— Elle arrive fort bien au contraire, mais me demande la permission d’amener sa sœur Gladys Tuffton qui est chez elle pour quelques jours…

— Amener Gladys !… Oh ! maman, quelle délicieuse idée !

Mme Arnay eut un geste d’impatience et ses traits se contractèrent légèrement.

— Germaine, tu parles avec une étourderie inconcevable. Tu oublies que j’attends, en même temps que lady Graham, une douzaine d’autres invités qui vont occuper tous les appartements du Castel !… Où veux-tu que j’installe Mlle Tuffton ?… Une jeune fille habituée au plus grand luxe, à tout le confortable anglais !… Deux jours plus tard, la chambre de Suzy eût été libre, puisque ta cousine part lundi, mais je ne puis naturellement écrire à lady Graham de retarder son arrivée…

Suzy qui regardait, à travers les vitres, le ciel empourpré du couchant, se retourna d’un mouvement vif, secouée par une impression pénible. La pensée fugitive lui traversa l’esprit que, peut-être, elle eût dû offrir à sa tante d’avancer son retour à Paris… Mais le sacrifice lui semblait dur, car le programme des distractions réservées aux nouveaux hôtes du Castel s’annonçait fort séduisant ; et la petite Suzy avait bonne envie de jouir jusqu’au bout de « ses vacances », comme elle disait.

Elle n’eut pas d’ailleurs le loisir d’hésiter longtemps, car la colonie masculine du Castel entrait dans le salon, au moment même où retentissait l’annonce du dîner.

Durant tout le repas, Germaine se montra d’une animation qui la transformait, grâce à la perspective de voir Gladys Tuffton arriver au Castel.

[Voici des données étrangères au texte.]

(* ===== verification/Paging.v ===== *)
(** * Walking a listing page by page

    A client that asks for the page after the last key it has seen, and so on
    until a page is not full, sees every key under the prefix once, in order.
    The bulk export and the clients of the gateway walk so. *)

From Stdlib Require Import ZArith Lia Sorting.Sorted.
From stdpp Require Import base list sorting.
From S2P Require Import Prelude Domain.

(** Only the keys after the cursor matter. *)
Lemma list_page_after (h h' : BlockKey → Z → Prop) prefix after limit out :
  (∀ k sz, match after with Some a => bytes_lt a k | None => True end → h k sz ↔ h' k sz) →
  list_page h prefix after limit out → list_page h' prefix after limit out.
Proof.
  intros H [Hs Hd Hl Hc]. split; [done | | done |].
  - intros k sz Hin. destruct (Hd k sz Hin) as (Hh & ? & ?). split_and!; [by apply H | done | done].
  - intros k sz (Hh & ? & ?). apply (Hc k sz). split_and!; [by apply H | done | done].
Qed.

Lemma list_page_ext (h h' : BlockKey → Z → Prop) prefix after limit out :
  (∀ k sz, h k sz ↔ h' k sz) → list_page h prefix after limit out → list_page h' prefix after limit out.
Proof. intros H. by apply list_page_after. Qed.

(** The front of a page is the page of that limit. *)
Lemma list_page_take (h : BlockKey → Z → Prop) prefix after n m out :
  (n ≤ m)%nat → list_page h prefix after m out → list_page h prefix after n (take n out).
Proof.
  intros Hnm [Hs Hd Hl Hc]. split.
  - by apply sorted_take.
  - intros k sz Hin. apply Hd. by eapply elem_of_take_in.
  - rewrite length_take. lia.
  - intros k sz Hk. destruct (Hc k sz Hk) as [Hin | [Hlen Hlt]].
    + by apply sorted_take_complete.
    + right. split; [apply length_take_le; lia |]. intros k' Hk'. apply Hlt.
      apply list_elem_of_fmap in Hk' as (e & -> & He). apply list_elem_of_fmap_2. by eapply elem_of_take_in.
Qed.

(** The keys of [content], with the sizes of their bodies. *)
Definition here (content : BlockKey → option bytes) (k : BlockKey) (sz : Z) : Prop :=
  ∃ v, content k = Some v ∧ sz = blen v.
Definition held (content : BlockKey → option bytes) (k : BlockKey) : Prop := is_Some (content k).

Lemma held_here content k : held content k ↔ ∃ sz, here content k sz.
Proof.
  split; [intros [v Hv]; by exists (blen v), v | intros (sz & v & Hv & _); by exists v].
Qed.

Section Paging.
Context (prefix : bytes) (present : BlockKey → Prop).

Definition due (k : BlockKey) : Prop := prefix `prefix_of` k ∧ present k.

(** The [keys] have been seen, and all that comes later is after the cursor. *)
Record seen (after : option BlockKey) (keys : list BlockKey) : Prop := {
  sn_sorted : StronglySorted bytes_lt keys;
  sn_due : Forall due keys;
  sn_all : ∀ k, due k → k ∈ keys ∨ match after with Some a => bytes_lt a k | None => True end;
  sn_cursor : match after with Some a => prefix `prefix_of` a ∧ ∀ k, k ∈ keys → bytes_le k a | None => keys = [] end;
}.

(** All keys, in order. *)
Record complete (keys : list BlockKey) : Prop := {
  cm_sorted : StronglySorted bytes_lt keys;
  cm_due : ∀ k, k ∈ keys ↔ due k;
}.

Lemma seen_start : seen None [].
Proof. split; [constructor | constructor | by right | done]. Qed.

Lemma seen_cursor after keys : seen after keys → match after with Some a => bytes_le prefix a | None => True end.
Proof. intros [_ _ _ Hc]. destruct after as [a |]; [| done]. by apply prefix_bytes_le, Hc. Qed.

(** One page more. *)
Lemma seen_page (h : BlockKey → Z → Prop) after keys limit page :
  (∀ k, present k ↔ ∃ sz, h k sz) → seen after keys → list_page h prefix after limit page →
  Forall due page.*1 ∧ StronglySorted bytes_lt (keys ++ page.*1) ∧
  ((length page < limit)%nat → complete (keys ++ page.*1)) ∧
  (∀ a, last page.*1 = Some a → seen (Some a) (keys ++ page.*1)).
Proof.
  intros Hh [Hs Hd Ha Hc] [Ps Pd Pl Pc].
  assert (Forall due page.*1) as Hdue.
  { apply Forall_forall. intros k ([k' sz] & -> & Hin)%list_elem_of_fmap. destruct (Pd _ _ Hin) as (Hhk & Hp & _).
    split; [done |]. apply Hh. by exists sz. }
  assert (Forall due (keys ++ page.*1)) as Hd' by (by apply Forall_app).
  assert (∀ x y, x ∈ keys → y ∈ page.*1 → bytes_lt x y) as Hlt.
  { intros x y Hx ([k' sz] & -> & Hin)%list_elem_of_fmap. destruct (Pd _ _ Hin) as (_ & _ & Haft).
    destruct after as [a |]; [| subst keys; by apply not_elem_of_nil in Hx].
    eapply bytes_le_lt_trans; [by apply (proj2 Hc) | done]. }
  assert (StronglySorted bytes_lt (keys ++ page.*1)) as Hsort by (by apply StronglySorted_app_2).
  assert (∀ k, due k → k ∈ keys ++ page.*1 ∨ (length page = limit ∧ ∀ k', k' ∈ page.*1 → bytes_lt k' k)) as Hall.
  { intros k Hk. destruct (Ha k Hk) as [? | Haft]; [left; apply elem_of_app; by left |].
    destruct Hk as [Hp [sz Hsz]%Hh]. destruct (Pc k sz) as [Hin | ?].
    - split_and!; [done | done | by destruct after].
    - left. apply elem_of_app. by right.
    - by right. }
  split_and!; [done | done | |].
  - intros Hlen. split; [done |]. intros k. split; [rewrite Forall_forall in Hd'; apply Hd' |].
    intros Hk. destruct (Hall k Hk) as [? | [? _]]; [done | lia].
  - intros a Hlast. split; [done | done | |].
    + intros k Hk. destruct (Hall k Hk) as [? | [_ Hk']]; [by left | right]. apply Hk'. by apply last_Some_elem_of.
    + apply last_Some in Hlast as (l & Hl). split.
      * rewrite Forall_forall in Hdue. apply Hdue. rewrite Hl. apply elem_of_app. right. by left.
      * intros k [Hk | Hk]%elem_of_app.
        -- apply bytes_lt_le, Hlt; [done |]. rewrite Hl. apply elem_of_app. right. by left.
        -- rewrite Hl in Hk, Ps. apply elem_of_app in Hk as [Hk | ->%list_elem_of_singleton]; [| done].
           apply bytes_lt_le. eapply StronglySorted_app_1_elem_of; [exact Ps | done | by left].
Qed.

Lemma seen_bounded (all : list BlockKey) after keys : (∀ k, due k → k ∈ all) → seen after keys → (length keys <= length all)%nat.
Proof.
  intros Hfin [Hs Hd _ _]. apply submseteq_length, NoDup_submseteq.
  - by apply sorted_keys_NoDup.
  - intros k Hk. rewrite Forall_forall in Hd. by apply Hfin, Hd.
Qed.
End Paging.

Tous les étés durant la saison des eaux ou des bains de mer, Germaine s’improvisait une amie qu’elle ne nommait plus que « ma chérie », après deux jours de connaissance, adorait tout l’hiver suivant, négligeait un peu au printemps, et oubliait tout à fait, l’été revenu, pour une nouvelle affection. Le cœur de Germaine était une manière d’omnibus. Tous pouvaient y rentrer et tous en sortaient avec la même facilité qu’ils y pénétraient.

De Deauville, elle était revenue enthousiasmée de Gladys Tuffton. Aussi se prit-elle à vanter les mille et une perfections de la jolie étrangère, à dresser la liste des plaisirs qu’elle pensait lui offrir.

Suzy écoutait, forcément silencieuse, puisque l’on parlait d’une inconnue pour elle ; et elle éprouvait un soupçon d’impatience à voir combien Georges de Flers appréciait la beauté de Gladys Tuffton que, lui aussi, avait rencontrée et admirée à Deauville. Puis il lui restait l’appréhension irraisonnée que la question d’un appartement pour Gladys fût de nouveau soulevée ; car elle devinait, à un certain pli plus accentué des sourcils de Mme Arnay, qu’aucune solution agréable n’était venue calmer ses inquiétudes de maîtresse de maison, réputée impeccable.